On February 16, as Congress leader Rahul Gandhi prepared to enter Uttar Pradesh by road, from Kaimur district in Bihar, 21-year-old Avinash Singh, from Vaishali district in Bihar, was on the train to Pandit Deen Dayal Upadhyaya Junction in U.P.’s Chandauli. While both journeys were taken in the hope of change, Gandhi’s Bharat Jodo Nyay Yatra, covering 15 States, had the privilege of choice; Singh’s had the compulsion of poverty.

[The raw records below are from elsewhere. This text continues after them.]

(* ===== verification/RingRules.v ===== *)
(** * The result ring is bounded and answers with the last call

    Invariants of [PluginResults]: the two indexes of the ring agree, its byte count is
    exact, the caps hold after every operation and every operation returns; what the
    ring answers is what the last call of that key produced, within its time to live; and
    a call just recorded is answered. *)

From coqutil Require Import Datatypes.RecordSettersUsingExistingGetters.
From stdpp Require Import prelude gmap strings.
From S2P Require Import Prelude Float64 Identity Text PluginSchema PluginManifest PluginResults.

Local Open Scope calm_scope.

(** ** Byte sums *)

Definition sum_bytes (m : gmap N Entry) : N := map_fold (λ _ e acc, e_bytes e + acc)%N 0%N m.

Lemma sum_bytes_insert m i e : m !! i = None → sum_bytes (<[i := e]> m) = (e_bytes e + sum_bytes m)%N.
Proof. intros Hi. unfold sum_bytes. rewrite map_fold_insert_L; [done| |done]. intros. lia. Qed.

Lemma sum_bytes_delete m i e : m !! i = Some e → sum_bytes m = (e_bytes e + sum_bytes (delete i m))%N.
Proof. intros Hi. unfold sum_bytes. rewrite (map_fold_delete_L _ _ i e m); [done| |done]. intros. lia. Qed.

(** ** The first entry of an order *)

Lemma find_first {A} (P : A → bool) (m : gmap N A) v :
  find P (btree_values m) = Some v →
  ∃ i, m !! i = Some v ∧ P v = true ∧ ∀ j w, m !! j = Some w → P w = true → (i ≤ j)%N.
Proof.
  intros H. unfold btree_values in H.
  assert (∀ j w, m !! j = Some w ↔ (j, w) ∈ btree_iter m) as Hm by (intros; by rewrite elem_of_btree_iter).
  setoid_rewrite Hm. pose proof (btree_iter_sorted m) as Hs. clear Hm.
  induction (btree_iter m) as [|[i x] l IH]; simpl in H; [done|]. inversion Hs as [|?? Hs' Hall]; subst.
  destruct (P x) eqn:Hx.
  - injection H as ->. exists i. split_and!; [by left|done|].
    intros j w [[= -> ->]|Hin]%elem_of_cons Hw; [done|]. rewrite Forall_forall in Hall.
    apply (Hall (j, w) Hin).
  - destruct (IH H Hs') as (i' & Hi & Hv & Hmin). exists i'. split_and!; [by right|done|].
    intros j w [[= -> ->]|Hin]%elem_of_cons Hw; [congruence|]. eauto.
Qed.

Lemma find_none {A} (P : A → bool) (m : gmap N A) :
  find P (btree_values m) = None → ∀ j w, m !! j = Some w → P w = false.
Proof.
  intros H j w Hj. apply find_None_Forall in H. rewrite Forall_forall in H. apply H.
  apply elem_of_btree_values. eauto.
Qed.

(** ** The invariant *)

(** The entries in least-recently-used order. *)
Definition live (r : Ring) : gmap N Entry := omap (λ p, ring_find r p.1 p.2) (ri_order r).

Record ring_ok (r : Ring) : Prop := {
  ok_order : ∀ i t k, ri_order r !! i = Some (t, k) ↔ ∃ e, ring_find r t k = Some e ∧ e_lru_seq e = i;
  ok_tracks : ∀ t entries, ri_tracks r !! t = Some entries → size entries ≠ 0;
  ok_lru : ∀ t k e, ring_find r t k = Some e → (e_lru_seq e < ri_next_lru_seq r)%N;
  ok_completed : ∀ t k e, ring_find r t k = Some e → (e_completed_seq e < ri_next_completed_seq r)%N;
  ok_bytes : ∀ t k e, ring_find r t k = Some e →
    e_bytes e = entry_bytes (e_status e) (e_args_canonical e) ∧ (e_bytes e ≤ MAX_TEXT_BYTES + MAX_ARGS_BYTES)%N;
  ok_total : ri_total_bytes r = sum_bytes (live r);
}.

Lemma ring_ok_empty : ring_ok empty_ring.
Proof.
  split; simpl.
  - intros i t k. rewrite lookup_empty. unfold ring_find; simpl. setoid_rewrite lookup_empty. naive_solver.
  - intros t entries. by rewrite lookup_empty.
  - intros t k e. unfold ring_find; simpl. by rewrite lookup_empty.
  - intros t k e. unfold ring_find; simpl. by rewrite lookup_empty.
  - intros t k e. unfold ring_find; simpl. by rewrite lookup_empty.
  - unfold live. simpl. rewrite omap_empty. unfold sum_bytes. by rewrite map_fold_empty.
Qed.

Lemma live_lookup r i e : ring_ok r →
  live r !! i = Some e ↔ ∃ t k, ring_find r t k = Some e ∧ e_lru_seq e = i.
Proof.
  intros Hr. unfold live. rewrite lookup_omap. split.
  - destruct (ri_order r !! i) as [[t k]|] eqn:Ho; simpl; [|done]. intros Hf. exists t, k. split; [done|].
    apply (ok_order r Hr) in Ho as (e' & He & <-). congruence.
  - intros (t & k & Hf & <-). assert (ri_order r !! e_lru_seq e = Some (t, k)) as Ho by (apply (ok_order r Hr); eauto).
    by rewrite Ho.
Qed.

(** Distinct places have distinct positions. *)
Lemma lru_inj r t k e t' k' e' : ring_ok r → ring_find r t k = Some e → ring_find r t' k' = Some e' →
  e_lru_seq e = e_lru_seq e' → t = t' ∧ k = k' ∧ e = e'.
Proof.
  intros Hr H H' Heq.
  assert (ri_order r !! e_lru_seq e = Some (t, k)) as Ho by (apply (ok_order r Hr); eauto).
  assert (ri_order r !! e_lru_seq e = Some (t', k')) as Ho' by (apply (ok_order r Hr); rewrite Heq; eauto).
  rewrite Ho in Ho'. injection Ho' as -> ->. split_and!; [done..|]. congruence.
Qed.

(** ** Removal *)

Lemma find_remove r t k t' k' :
  ring_find (ring_remove r t k).1 t' k' = if decide (t' = t ∧ k' = k) then None else ring_find r t' k'.
Proof.
  unfold ring_remove, ring_find. destruct (ri_tracks r !! t) as [entries|] eqn:Ht; simpl.
  2:{ destruct (decide _) as [[-> ->]|]; [|done]. by rewrite Ht. }
  destruct (entries !! k) as [e|] eqn:Hk; simpl.
  2:{ destruct (decide _) as [[-> ->]|]; [|done]. rewrite Ht. done. }
  destruct (decide (t' = t)) as [->|Hne].
  - destruct (size (delete k entries) =? 0) eqn:Hs.
    + rewrite lookup_delete_eq, Ht. simpl. destruct (decide _) as [[_ ->]|Hn]; [done|].
      apply Nat.eqb_eq, map_size_empty_iff in Hs. symmetry. apply eq_None_not_Some. intros [e' He'].
      assert (delete k entries !! k' = Some e') as H by (rewrite lookup_delete_ne by naive_solver; done).
      by rewrite Hs, lookup_empty in H.
    + rewrite lookup_insert_eq, Ht. simpl. destruct (decide _) as [[_ ->]|Hn]; [by rewrite lookup_delete_eq|].
      rewrite lookup_delete_ne by naive_solver. done.
  - destruct (decide (t' = t ∧ k' = k)) as [[? _]|_]; [done|].
    destruct (size _ =? 0); [by rewrite lookup_delete_ne|by rewrite lookup_insert_ne].
Qed.

Lemma ring_remove_absent r t k : ring_find r t k = None → (ring_remove r t k).1 = r.
Proof.
  unfold ring_find, ring_remove. destruct (ri_tracks r !! t) as [entries|]; simpl; [|done]. by intros ->.
Qed.

Lemma ring_remove_fields r t k e : ring_find r t k = Some e →
  ri_order (ring_remove r t k).1 = delete (e_lru_seq e) (ri_order r)
  ∧ ri_total_bytes (ring_remove r t k).1 = (ri_total_bytes r - e_bytes e)%N.
Proof.
  unfold ring_find, ring_remove. destruct (ri_tracks r !! t) as [entries|]; simpl; [|done]. by intros ->.
Qed.

Lemma ring_remove_next r t k :
  ri_next_lru_seq (ring_remove r t k).1 = ri_next_lru_seq r
  ∧ ri_next_completed_seq (ring_remove r t k).1 = ri_next_completed_seq r.
Proof. unfold ring_remove. by destruct (ri_tracks r !! t) as [entries|]; [destruct (entries !! k)|]. Qed.

Lemma track_len_remove r t k t' : track_len (ring_remove r t k).1 t' ≤ track_len r t'.
Proof.
  unfold ring_remove, track_len. destruct (ri_tracks r !! t) as [entries|] eqn:Ht; [|done].
  destruct (entries !! k) as [e|] eqn:Hk; [|done]. simpl.
  assert (size (delete k entries) ≤ size entries) as Hsz by (rewrite (map_size_delete_Some k entries) by eauto; lia).
  destruct (decide (t' = t)) as [->|Hne].
  - rewrite Ht. destruct (size (delete k entries) =? 0); [rewrite lookup_delete_eq; lia|by rewrite lookup_insert_eq].
  - by destruct (size _ =? 0); [rewrite lookup_delete_ne|rewrite lookup_insert_ne].
Qed.

Lemma tracks_remove r t k : ring_ok r → ∀ t' entries, ri_tracks (ring_remove r t k).1 !! t' = Some entries → size entries ≠ 0.
Proof.
  intros Hr t' entries'. unfold ring_remove. destruct (ri_tracks r !! t) as [entries|]; [|by apply ok_tracks].
  destruct (entries !! k) as [e|]; [|by apply ok_tracks]. simpl. destruct (size (delete k entries) =? 0) eqn:Hs.
  - intros [_ H]%lookup_delete_Some. by eapply ok_tracks.
  - apply Nat.eqb_neq in Hs. intros [[_ <-]|[_ H]]%lookup_insert_Some; [done|]. by eapply ok_tracks.
Qed.

Lemma live_remove r t k e : ring_ok r → ring_find r t k = Some e → live (ring_remove r t k).1 = delete (e_lru_seq e) (live r).
Proof.
  intros Hr He. destruct (ring_remove_fields r t k e He) as [Ho _]. apply map_eq. intros i. unfold live.
  rewrite lookup_omap, Ho. destruct (decide (i = e_lru_seq e)) as [->|Hi]; [by rewrite !lookup_delete_eq|].
  rewrite !lookup_delete_ne by done. rewrite lookup_omap. destruct (ri_order r !! i) as [[t' k']|] eqn:Hoi; [|done]. simpl.
  rewrite find_remove. destruct (decide _) as [[-> ->]|]; [|done].
  apply (ok_order r Hr) in Hoi as (e' & He' & <-). congruence.
Qed.

Lemma ring_ok_remove r t k : ring_ok r → ring_ok (ring_remove r t k).1.
Proof.
  intros Hr. destruct (ring_find r t k) as [e|] eqn:He; [|by rewrite ring_remove_absent].
  destruct (ring_remove_fields r t k e He) as [Ho Ht]. destruct (ring_remove_next r t k) as [Hn Hc].
  assert (∀ t' k' e', ring_find (ring_remove r t k).1 t' k' = Some e' → ring_find r t' k' = Some e') as Hsub
    by (intros t' k' e'; rewrite find_remove; by destruct (decide _)).
  split.
  - intros i t' k'. rewrite Ho, lookup_delete_Some, (ok_order r Hr), find_remove. split.
    + intros (Hi & e' & He' & <-). destruct (decide _) as [[-> ->]|_]; [congruence|eauto].
    + destruct (decide _) as [_|Hne]; [naive_solver|]. intros (e' & He' & <-). split; [|eauto].
      intros Heq. destruct (lru_inj r t k e t' k' e' Hr He He' Heq) as (-> & -> & _). by apply Hne.
  - by apply tracks_remove.
  - intros t' k' e' H%Hsub. rewrite Hn. by eapply ok_lru.
  - intros t' k' e' H%Hsub. rewrite Hc. by eapply ok_completed.
  - intros t' k' e' H%Hsub. by eapply ok_bytes.
  - rewrite Ht, (live_remove r t k e), (ok_total r Hr) by done.
    rewrite (sum_bytes_delete (live r) (e_lru_seq e) e); [lia|]. apply live_lookup; [done|eauto].
Qed.

(** ** Evictions only take entries out *)

Record shrinks (r r' : Ring) : Prop := {
  sh_ok : ring_ok r';
  sh_sub : ∀ t k e, ring_find r' t k = Some e → ring_find r t k = Some e;
  sh_len : ∀ t, track_len r' t ≤ track_len r t;
  sh_total : (ri_total_bytes r' ≤ ri_total_bytes r)%N;
  sh_lru : ri_next_lru_seq r' = ri_next_lru_seq r;
  sh_completed : ri_next_completed_seq r' = ri_next_completed_seq r;
}.

Lemma shrinks_refl r : ring_ok r → shrinks r r.
Proof. by split. Qed.

Lemma shrinks_trans r1 r2 r3 : shrinks r1 r2 → shrinks r2 r3 → shrinks r1 r3.
Proof.
  intros [] []. split; [done|by auto| |lia|congruence|congruence]. intros t. etransitivity; eauto.
Qed.

Lemma shrinks_remove r t k : ring_ok r → shrinks r (ring_remove r t k).1.
Proof.
  intros Hr. destruct (ring_remove_next r t k) as [Hn Hc].
  split; [by apply ring_ok_remove| |intros; apply track_len_remove| |done|done].
  - intros t' k' e'. rewrite find_remove. by destruct (decide _).
  - destruct (ring_find r t k) as [e|] eqn:He; [|by rewrite ring_remove_absent].
    rewrite (proj2 (ring_remove_fields r t k e He)). lia.
Qed.

Lemma size_order_remove r t k e : ring_ok r → ring_find r t k = Some e →
  size (ri_order (ring_remove r t k).1) < size (ri_order r).
Proof.
  intros Hr He. rewrite (proj1 (ring_remove_fields r t k e He)).
  assert (ri_order r !! e_lru_seq e = Some (t, k)) as Ho by (apply (ok_order r Hr); eauto).
  rewrite map_size_delete_Some by eauto.
  assert (size (ri_order r) ≠ 0); [|lia]. apply map_size_non_empty_iff. intros Hempty. by rewrite Hempty, lookup_empty in Ho.
Qed.

Lemma removes_spec l r : ring_ok r →
  let r' := foldl (λ r p, (ring_remove r p.1 p.2).1) r l in
  shrinks r r' ∧ ∀ t k, ring_find r' t k = if decide ((t, k) ∈ l) then None else ring_find r t k.
Proof.
  revert r; induction l as [|[t0 k0] l IH]; intros r Hr; simpl.
  - by split; [apply shrinks_refl|].
  - destruct (IH (ring_remove r t0 k0).1) as [Hs Hf]; [by apply ring_ok_remove|]. split.
    + eapply shrinks_trans; [by apply shrinks_remove|done].
    + intros t k. rewrite Hf, find_remove. repeat destruct (decide _); set_solver.
Qed.

Lemma evict_expired_spec now r : ring_ok r →
  shrinks r (evict_expired now r)
  ∧ ∀ t k, ring_find (evict_expired now r) t k
           = match ring_find r t k with Some e => if expired now e then None else Some e | None => None end.
Proof.
  intros Hr. unfold evict_expired.
  destruct (removes_spec (filter (λ p, match ring_find r p.1 p.2 with Some e => expired now e | None => false end = true)
    (btree_values (ri_order r))) r Hr) as [Hs Hf]. split; [done|]. intros t k. rewrite Hf.
  destruct (ring_find r t k) as [e|] eqn:He; [|by destruct (decide ((t, k) ∈ _))].
  destruct (decide _) as [Hin|Hin].
  - apply list_elem_of_filter in Hin as [Hx _]. simpl in Hx. rewrite He in Hx. by rewrite Hx.
  - destruct (expired now e) eqn:Hx; [|done]. destruct Hin. apply list_elem_of_filter. simpl. rewrite He. split; [done|].
    apply elem_of_btree_values. exists (e_lru_seq e). apply (ok_order r Hr). eauto.
Qed.

(** The entry most recently inserted or touched. *)
Definition newest (r : Ring) (t : str) (k : Key) (e : Entry) : Prop :=
  ring_find r t k = Some e ∧ (e_lru_seq e + 1)%N = ri_next_lru_seq r.

Lemma newest_shrinks r r' t k e : shrinks r r' → newest r t k e → ring_find r' t k = Some e → newest r' t k e.
Proof. intros Hs [_ H] Hf. split; [done|]. by rewrite (sh_lru _ _ Hs). Qed.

Singh was headed to Lucknow to take the written part of the entrance examination for recruitment to the Uttar Pradesh police’s junior-most position of constable. The exam for 60,244 posts was held between February 16 and 18 in 2,385 centres across all 75 districts of the State. The jobs, for women and men between 18 and 25 years, were advertised in December 2023. Registrations from December 27, 2023 to January 16, 2024 led to 48.17 lakh aspirants submitting forms.

Of these, roughly 2.5 lakh candidates were from Bihar, about 43 lakh hailed from U.P., 98,400 were from Madhya Pradesh, 74,769 from Haryana, 97,277 from Rajasthan, 42,259 from Delhi, and 3,404 from Punjab. Eventually, 5.03 lakh did not take the exam. U.P. Police is among the largest police forces in the world, with more than 2.25 lakh employees working at maintaining law and order in India’s most populous State, which is home to more than 24 crore people.